#### Your objective:
From the entries below, retype only the lines from the one with "compatible = Region serverEntry" through the one with "compatible = MeekFrontingDomain serverEntry", exactly as written.

#### Exercise inputs:
(** X14.  [MakeCompatibleServerEntry] changes the fronting addresses alone,
    and only when there is none and a fronting domain to copy; applying it a
    second time changes nothing. *)
Theorem MakeCompatibleServerEntry_idempotent (serverEntry : ServerEntry) :
  let compatible := MakeCompatibleServerEntry serverEntry in
  MakeCompatibleServerEntry compatible = compatible
  /\ IpAddress compatible = IpAddress serverEntry
  /\ Region compatible = Region serverEntry
  /\ ConfigurationVersion compatible = ConfigurationVersion serverEntry
  /\ Capabilities compatible = Capabilities serverEntry
  /\ MeekFrontingDomain compatible = MeekFrontingDomain serverEntry
  /\ MeekFrontingAddresses compatible
     = match MeekFrontingAddresses serverEntry with
       | [] => if decide (MeekFrontingDomain serverEntry = "") then []
               else [MeekFrontingDomain serverEntry]
       | addresses => addresses
       end.
Proof.
  cbv zeta. unfold MakeCompatibleServerEntry.
  destruct serverEntry as [ip region version caps domain [|address addresses]];
    cbn [MeekFrontingAddresses MeekFrontingDomain length Nat.eqb andb
         IpAddress Region ConfigurationVersion Capabilities].
  - destruct (decide (domain = "")) as [->|Hne].
    + cbn. done.
    + assert (Heq : String.eqb domain "" = false) by by apply String.eqb_neq.
      rewrite Heq. cbn. done.
  - done.
Qed.


(** X16.  A value set under a key is the value read back under it; the other
    keys read as before, and a key never set reads as the empty string. *)
Theorem KeyValue_round_trip (key value : string) (w : World PRNG)
    (db : datastoreDB) :
  activeDatastoreDB w = Some db ->
  exists w',
    SetKeyValue key value w = (Ok tt, w')
    /\ GetKeyValue key w' = (Ok value, w')
    /\ (forall key', key' <> key ->
        fst (GetKeyValue key' w') = fst (GetKeyValue key' w))
    /\ (forall key', keyValues db !! key' = None ->
        GetKeyValue key' w = (Ok "", w)).
Proof.
  intros Hdb. unfold SetKeyValue, GetKeyValue, datastoreUpdate, datastoreView.
  rewrite Hdb. cbn [put_keyValue].
  eexists. split; [reflexivity|]. cbn [activeDatastoreDB keyValues].
  split; [|split].
  - by rewrite lookup_insert_eq.
  - intros key' Hne. by rewrite lookup_insert_ne.
  - intros key' Hnone. by rewrite Hnone.
Qed.
(* ===== verification/_CoqProject ===== *)
-Q . S2P
Prelude.v
Text.v
Crates.v
Framing.v
Sdp.v
Serde.v
Wire.v
RefCrates.v
RefCodec.v
Protocol.v
Discovery.v
Tunnel.v
Retrieval.v
Async.v
Transport.v
Conn.v
Progress.v
Payment.v
Evm.v
Inputs.v
Quotes.v
Client.v
Service.v
Store.v
Vouched.v
Page.v
Scenario.v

#### Worked solution:
  /\ Region compatible = Region serverEntry
  /\ ConfigurationVersion compatible = ConfigurationVersion serverEntry
  /\ Capabilities compatible = Capabilities serverEntry
  /\ MeekFrontingDomain compatible = MeekFrontingDomain serverEntry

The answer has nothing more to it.